Sur le plan de la stricte logique, il est évident que la tarification plus adéquate des services publics est une voie qui doit être explorée. Le gouvernement du Québec, comme tous les gouvernements, fait face à une grave crise des finances publiques à cause de la récession. Une situation exceptionnelle qui ne peut être résolue uniquement par une compression des dépenses. Il faudra aussi regarder du côté des revenus.
Les hausses de tarifs sont une excellente façon d'aller chercher ces revenus. Cette forme de ponction comporte moins d'effets économiques négatifs que les hausses d'impôt. Elle repose sur un principe d'équité, celui de l'utilisateur-payeur, par exemple dans le cas des péages autoroutiers.

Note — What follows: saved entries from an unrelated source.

(** * ts-punycode: a shallow embedding of [src/punycode.ts]

    JavaScript strings are sequences of UTF-16 code units and are modelled
    as [list Z]; arrays of code points are [list Z] as well.  Every number
    the codec manipulates is an integer below [2^53], where the arithmetic
    of JavaScript numbers is exact, so numbers are modelled as [Z], with
    [Math.floor (a / b)] on non-negative operands as [a / b].  Thrown
    exceptions are modelled by the [Throw] outcome. *)

From Stdlib Require Import ZArith List Bool Lia String Ascii.
Import ListNotations.
Open Scope Z_scope.

(** ** Outcomes of a call *)

(** [PunycodeErrorType] of [types.ts]. *)
Inductive PunycodeErrorType : Type :=
| overflow
| not_basic
| invalid_input.

(** [PUNYCODE_ERRORS] of [types.ts]: the message of each error type. *)
Definition PUNYCODE_ERRORS (type : PunycodeErrorType) : string :=
  match type with
  | overflow => "Overflow: input needs wider integers to process"
  | not_basic => "Illegal input >= 0x80 (not a basic code point)"
  | invalid_input => "Invalid input"
  end%string.

(** What a call can throw: a [RangeError] built by [error] from one of the
    three error types, the [RangeError] that the runtime's
    [String.fromCodePoint] raises on a number that is not a code point, or
    the [RangeError] (maximum call stack size exceeded) that the runtime
    raises when an array spread into the arguments of a call holds more
    elements than the stack takes. *)
Inductive exn : Type :=
| CodecError (type : PunycodeErrorType)
| InvalidCodePoint (codePoint : Z)
| CallStackExceeded.

(** The message carried by the [RangeError] that [error type] throws. *)
Definition error_message (type : PunycodeErrorType) : string :=
  PUNYCODE_ERRORS type.

(** A call returns, throws, or (for the one loop of the embedding that is
    run on fuel) exhausts its fuel. *)
Inductive outcome (A : Type) : Type :=
| Ok (a : A)
| Throw (e : exn)
| OutOfFuel.

Arguments Ok {A} a.
Arguments Throw {A} e.
Arguments OutOfFuel {A}.

Definition bind {A B : Type} (m : outcome A) (f : A -> outcome B) : outcome B :=
  match m with
  | Ok a => f a
  | Throw e => Throw e
  | OutOfFuel => OutOfFuel
  end.

Notation "x <- m ;; k" := (bind m (fun x => k))
  (at level 61, m at next level, right associativity).
(** * Shallow embedding of [do_work_async] (src/examples/small/src/work.rs)

    The async function is modelled as the future the compiler generates for
    it: a resumable state machine with the states [Unresumed] (created by the
    call, body not yet run), [Suspended] (parked at the [await!] on the
    [poll_fn] future) and [Returned].  Its environment is the shared
    [Arc<AtomicBool>] (absent until [AtomicBool::new(false)] runs), the
    timeout thread (absent until [thread::spawn] runs, then the list of its
    remaining instructions), and the observable output: [println!] lines,
    wake-ups, the thread's sleep and store, and poll results.

    A run interleaves polls by the executor with single steps of the timeout
    thread.  All shared accesses are [SeqCst] atomics, so runs are
    interleavings; a poll touches the shared flag once (a single load). *)

From Stdlib Require Import ZArith List Bool Lia.
Import ListNotations.

Module Work.

(** [thread::current().id()] of the thread that runs a poll. *)
Definition ThreadId := nat.

(** [std::task::Poll<()>], plus the panic of a completed async fn future
    (the generated state machine panics with "`async fn` resumed after
    completion" when it is resumed in its [Returned] state). *)
Inductive poll := Ready | Pending | Panicked.

(** Observable effects, in program order. *)
Inductive effect :=
| Println_start (x : Z) (tid : ThreadId)  (* "starting work {} on thread {:?}" *)
| Println_done (x : Z) (tid : ThreadId)   (* "work done! {} on thread {:?}" *)
| Spawn                                   (* thread::spawn of the timeout thread *)
| Wake                                    (* lw.wake() *)
| Slept (ms : nat)                        (* sleep(Duration::from_millis(ms)) returned *)
| Store (b : bool)                        (* timeout_flag.store(b, Ordering::SeqCst) *)
| Polled (r : poll).                      (* result handed back to the executor *)

(** Body of the timeout thread, one constructor per statement. *)
Inductive instr :=
| ISleep (ms : nat)
| IStore (b : bool).

(** [move || { sleep(Duration::from_millis(500)); timeout_flag.store(true, SeqCst); }] *)
Definition timeout_thread_body : list instr := [ISleep 500; IStore true].

(** States of the future returned by [do_work_async x]. *)
Inductive fut_state :=
| Unresumed (x : Z)
| Suspended (x : Z)
| Returned.

Record world := mk_world {
  fut : fut_state;
  flag : option bool;            (* the Arc<AtomicBool>; None before it is allocated *)
  timer : option (list instr);   (* the timeout thread; None before it is spawned *)
  out : list effect
}.

Definition emit (w : world) (es : list effect) : world :=
  mk_world (fut w) (flag w) (timer w) (out w ++ es).

Definition set_fut (w : world) (f : fut_state) : world :=
  mk_world f (flag w) (timer w) (out w).

(** [flag.load(Ordering::SeqCst)].  The closure only exists once the flag
    has been allocated, so the [None] case is never reached by a poll. *)
Definition load (w : world) : bool :=
  match flag w with Some b => b | None => false end.

(** The closure passed to [poll_fn] (lines 40-51):
    [if flag.load(SeqCst) { println!("work done! ..."); Poll::Ready(()) }
     else { lw.wake(); Poll::Pending }]. *)
Definition poll_closure (x : Z) (tid : ThreadId) (w : world) : world * poll :=
  if load w then (emit w [Println_done x tid], Ready)
  else (emit w [Wake], Pending).

(** [await!(poll_fn(..))] inside the generated future: poll the inner
    future once; on [Ready] the async body finishes and the future is
    [Returned], on [Pending] it stays suspended at the await. *)
Definition await_poll_fn (x : Z) (tid : ThreadId) (w : world) : world * poll :=
  let (w', r) := poll_closure x tid w in
  match r with
  | Ready => (set_fut w' Returned, Ready)
  | _ => (w', r)
  end.
(* ===== verification/Logging.v ===== *)
(** * Logging: [src/common/logging.py]

    loguru keeps one process-wide [logger] with a list of handlers, each
    with an id, a sink and a minimum level; importing loguru installs the
    handler 0 on [sys.stderr] at level DEBUG.  [logger.remove()] removes
    every handler, [logger.add(...)] appends one with the next id, and a
    call [logger.info(msg)] writes [msg] to each handler whose level is at
    most INFO.  [setup_logger] is called once at the start of each stage's
    [main] and of the bot.  The message formatting and colouring of a sink
    are not modelled; a write is the pair of the sink and the message. *)

From Stdlib Require Import String.
From S2P Require Import Prelude.

(** loguru's standard levels. *)
Inductive level := TRACE | DEBUG | INFO | SUCCESS | WARNING | ERROR | CRITICAL.

(** Their severity numbers. *)
Definition severity (l : level) : nat :=
  match l with
  | TRACE => 5 | DEBUG => 10 | INFO => 20 | SUCCESS => 25
  | WARNING => 30 | ERROR => 40 | CRITICAL => 50
  end.

(** [sys.stderr], or [lambda msg: print(msg, end="")]. *)
Inductive sink := Stderr | PrintSink.

Record handler := mk_handler {
  h_id : nat;
  h_sink : sink;
  h_level : level;
  h_colorize : bool;
  h_backtrace : bool;
  h_diagnose : bool
}.

Record logger := mk_logger {
  handlers : list handler;
  next_id : nat
}.

(** The logger right after [from loguru import logger]. *)
Definition loguru_default : logger :=
  mk_logger [mk_handler 0 Stderr DEBUG false true true] 1.

(** [logger.remove()]. *)
Definition remove_all (lg : logger) : logger := mk_logger [] (next_id lg).

(** [logger.add(sink, level, colorize, backtrace, diagnose)]: the new
    handler and its id. *)
Definition add (lg : logger) (s : sink) (l : level) (colorize backtrace diagnose : bool) : logger * nat :=
  (mk_logger (handlers lg ++ [mk_handler (next_id lg) s l colorize backtrace diagnose]) (S (next_id lg)),
   next_id lg).

Definition setup_logger (lg : logger) : logger :=
  let lg := remove_all lg in
  fst (add lg PrintSink INFO true false false).

(** [logger.log(l, msg)]: the writes, in handler order. *)
Definition emit (lg : logger) (l : level) (msg : string) : list (sink * string) :=
  map (fun h => (h_sink h, msg))
      (List.filter (fun h => Nat.leb (severity (h_level h)) (severity l)) (handlers lg)).

(** C21: whatever handlers the logger had, after [setup_logger] a message
    is printed exactly once on standard output when its level is INFO or
    above, and not at all below INFO: the default stderr handler and any
    handler of an earlier call are gone. *)
Theorem setup_logger_emit lg l msg :
  emit (setup_logger lg) l msg =
    if Nat.leb (severity INFO) (severity l) then [(PrintSink, msg)] else [].
Proof.
  unfold emit, setup_logger, add, remove_all. cbn [handlers fst app List.filter h_level h_sink].
  by destruct (Nat.leb (severity INFO) (severity l)).
Qed.

(** Before [setup_logger], an INFO message goes to stderr; after it, to
    standard output only. *)
Example setup_logger_default :
  emit loguru_default INFO "x" = [(Stderr, "x"%string)] /\
  emit (setup_logger loguru_default) INFO "x" = [(PrintSink, "x"%string)].
Proof. split; reflexivity. Qed.
Lemma firstn_app_firstn {A} (l1 l2 : list A) j m :
  (j <= length l1 + m)%nat -> firstn j (l1 ++ firstn m l2) = firstn j (l1 ++ l2).
Proof.
  intros Hj. rewrite !firstn_app, firstn_firstn. do 2 f_equal. lia.
Qed.

Lemma firstn_skipn_firstn {A} (l : list A) a w k :
  (a + w <= k)%nat -> firstn w (skipn a (firstn k l)) = firstn w (skipn a l).
Proof.
  intros Hk. rewrite skipn_firstn_comm, firstn_firstn. f_equal. lia.
Qed.

(** ** Causality of the combinators *)

Lemma causal_compose f g : causal f -> causal g -> causal (fun s => f (g s)).
Proof. intros Hf Hg k s. by rewrite Hg, Hf. Qed.

Lemma causal2_compose f g h :
  causal f -> causal g -> causal2 h -> causal (fun s => h (f s) (g s)).
Proof. intros Hf Hg Hh k s. by rewrite Hf, Hg, Hh. Qed.

Lemma causal_id : causal (fun s => s).
Proof. done. Qed.

Lemma s_map_causal f : causal (s_map f).
Proof. intros k s. unfold s_map. by rewrite firstn_map. Qed.

Lemma s_map2_causal f : causal2 (s_map2 f).
Proof. intros k s1 s2. unfold s_map2. by rewrite firstn_zip_with. Qed.

Lemma shift_causal k : causal (shift k).
Proof.
  intros m s. unfold shift. rewrite length_firstn, firstn_firstn, firstn_app_firstn;
    [|rewrite repeat_length; lia]. done.
Qed.

Lemma diff_causal : causal diff.
Proof. exact (causal2_compose _ _ _ causal_id (shift_causal 1) (s_map2_causal _)). Qed.
(* ===== verification/Split.v ===== *)
(** * The 70/15/15 time split of [make_features.py]

    [main] computes [i1 = int(n * 0.70)] and [i2 = int(n * 0.85)] in
    binary64 and records the timestamps at [iloc[0]], [iloc[i1 - 1]],
    [iloc[i1]], [iloc[i2 - 1]], [iloc[i2]] and [iloc[-1]].  The products are
    modelled with the IEEE specification of the Standard Library
    ([Floats.SpecFloat], [prec = 53], [emax = 1024]): [float(n)] is
    [binary_normalize], [0.70] and [0.85] are the doubles the literals denote,
    and [int] truncates toward zero.  [iloc] follows Python's negative
    indices and raises [IndexError] out of range.

    The rounding of SpecFloat is characterized once ([binary_round_aux_spec]:
    a product of two 53-bit mantissas rounds to its 53-bit truncation or one
    more), which gives [split_index_bounds]: [int(n * c)] is the floor of the
    exact product of [n] and the double [c], or one more, for every
    [n <= 2^50].  The theorems: [int(n * 0.70)] and [int(n * 0.85)] are
    within one of the exact floors; the partitions are non-empty,
    contiguous and time-ordered for every table of 4 to 2^50 rows; on 1 to
    3 rows the recorded boundaries are out of order; on 0 rows [main]
    raises [IndexError]; and [int(n * 0.70)] is not [floor(7n/10)] in
    general. *)

From Stdlib Require Import SpecFloat.
From S2P Require Import Prelude Frame.
(* ===== verification/FixGaps.v ===== *)
(** * Gap regularizer: [src/data_pipeline/fix_gaps.py]

    [fix_hourly_gaps] is modelled statement by statement on the row list of
    [Frame]: sort by timestamp, the hourly [date_range] over [min, max],
    [set_index(...).reindex(full_index)] (NaN rows for absent ticks, a
    [ValueError] when the index has duplicate labels), the NaN count of the
    [close] column, then the column assignments in the code's order:
    [close] forward-filled, [open]/[high]/[low] filled from the new close,
    [volume] filled with 0.  A row-by-row reference definition
    [regularize_rows] is proved equal to the column-wise code
    ([fix_hourly_gaps_refines]); the grid, fill and count theorems are
    proved on it. *)

From S2P Require Import Prelude Frame.

Section FixGaps.
Context {F : Type} `{FloatOrd F}.
Implicit Types (r : candle (option F)) (df : list (candle (option F))).

Definition nan_row (t : Z) : candle (option F) := mk_candle t None None None None None.

(** [df.set_index("timestamp_utc").reindex(full_index)]. *)
Definition reindex df (idx : list Z) : result (list (candle (option F))) :=
  if bool_decide (NoDup (ts_col df)) then
    Ok (map (fun t => match lookup_ts df t with Some r => r | None => nan_row t end) idx)
  else Err ValueError.

(** [Series.ffill()]: each NaN takes the last non-NaN value above it. *)
Fixpoint ffill_from (last : option F) (col : list (option F)) : list (option F) :=
  match col with
  | [] => []
  | x :: xs => let v := fillna1 x last in v :: ffill_from v xs
  end.

Definition ffill (col : list (option F)) : list (option F) := ffill_from None col.

(** Column assignment [df[c] = col]. *)
Definition set_open r v := mk_candle (timestamp_utc r) v (high r) (low r) (close r) (volume r).
Definition set_high r v := mk_candle (timestamp_utc r) (open r) v (low r) (close r) (volume r).
Definition set_low r v := mk_candle (timestamp_utc r) (open r) (high r) v (close r) (volume r).
Definition set_close r v := mk_candle (timestamp_utc r) (open r) (high r) (low r) v (volume r).
Definition set_volume r v := mk_candle (timestamp_utc r) (open r) (high r) (low r) (close r) v.

Definition assign (set : candle (option F) -> option F -> candle (option F)) df
    (col : list (option F)) : list (candle (option F)) :=
  zip_with set df col.

(** [for c in ["open", "high", "low"]: df[c] = df[c].fillna(df["close"])] *)
Definition fill_from_close (get : candle (option F) -> option F)
    (set : candle (option F) -> option F -> candle (option F)) df :=
  assign set df (zip_with fillna1 (map get df) (map close df)).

Elle encourage une meilleure utilisation des services publics. Ce nettoyage permettrait de mettre fin à plusieurs aberrations où le gouvernement se retrouve à subventionner des activités qui ne devraient pas l'être.
Pour toutes ces raisons, la plupart des pays, notamment en Europe, font de plus en plus le choix de la tarification. À ce chapitre, le Québec est en retard. C'est donc un bon choix, si la mise en oeuvre se fait de façon équilibrée et ordonnée, et si l'on épargne les plus vulnérables.
Mais ce n'est pas si simple. D'abord parce qu'au Québec, le gouvernement devra affronter un problème politique de taille. Seulement 42% des Québécois paient de l'impôt sur le revenu, de sorte qu'une majorité de citoyens sont indifférents, sinon favorables, aux hausses d'impôt. Des hausses de tarifs, par contre, touchent tout le monde. On peut donc s'attendre à une levée de boucliers généralisée.
Le second obstacle est lié à une culture des droits acquis profondément enracinée. Ce qui a été donné par l'État l'est pour toujours. Tout est sacré. La somme de 7$ pour une journée de garderie. Le droit inaliénable de profiter de tarifs d'électricité au rabais.
Le troisième obstacle, c'est la conviction que le gel des tarifs constitue une forme avancée d'équité sociale. Dans les faits, c'est plutôt le contraire. Les gels les plus populaires, garderies, droits de scolarité, profitent davantage aux biens nantis. C'est encore plus vrai pour les bas tarifs d'électricité, qui profitent surtout à ceux qui ont de grosses maisons, des piscines et des chalets.
La chef de l'opposition, Pauline Marois, a bien exprimé, cette semaine, la philosophie qui nous a menés à l'impasse. «Il y a 80 000 personnes de plus qui sont à l'assurance emploi depuis le début de l'année. Pensez-vous qu'ils ont les moyens d'assumer des hausses de tarifs.» Justement. On ne règle pas le problème de 80 000 personnes en faisant un cadeau à sept millions de personnes.
Le gouvernement Charest a eu tout à fait raison d'ouvrir ce dossier. Il fallait oser, il fallait commencer à s'attaquer aux vaches sacrées. Reste maintenant à tenir le cap. En commençant par ce qui est, de loin, le plus important: la révision des tarifs d'électricité. Non seulement en raison de son impact financier. Mais aussi parce que l'électricité au rabais est devenue un indéfendable non-sens environnemental.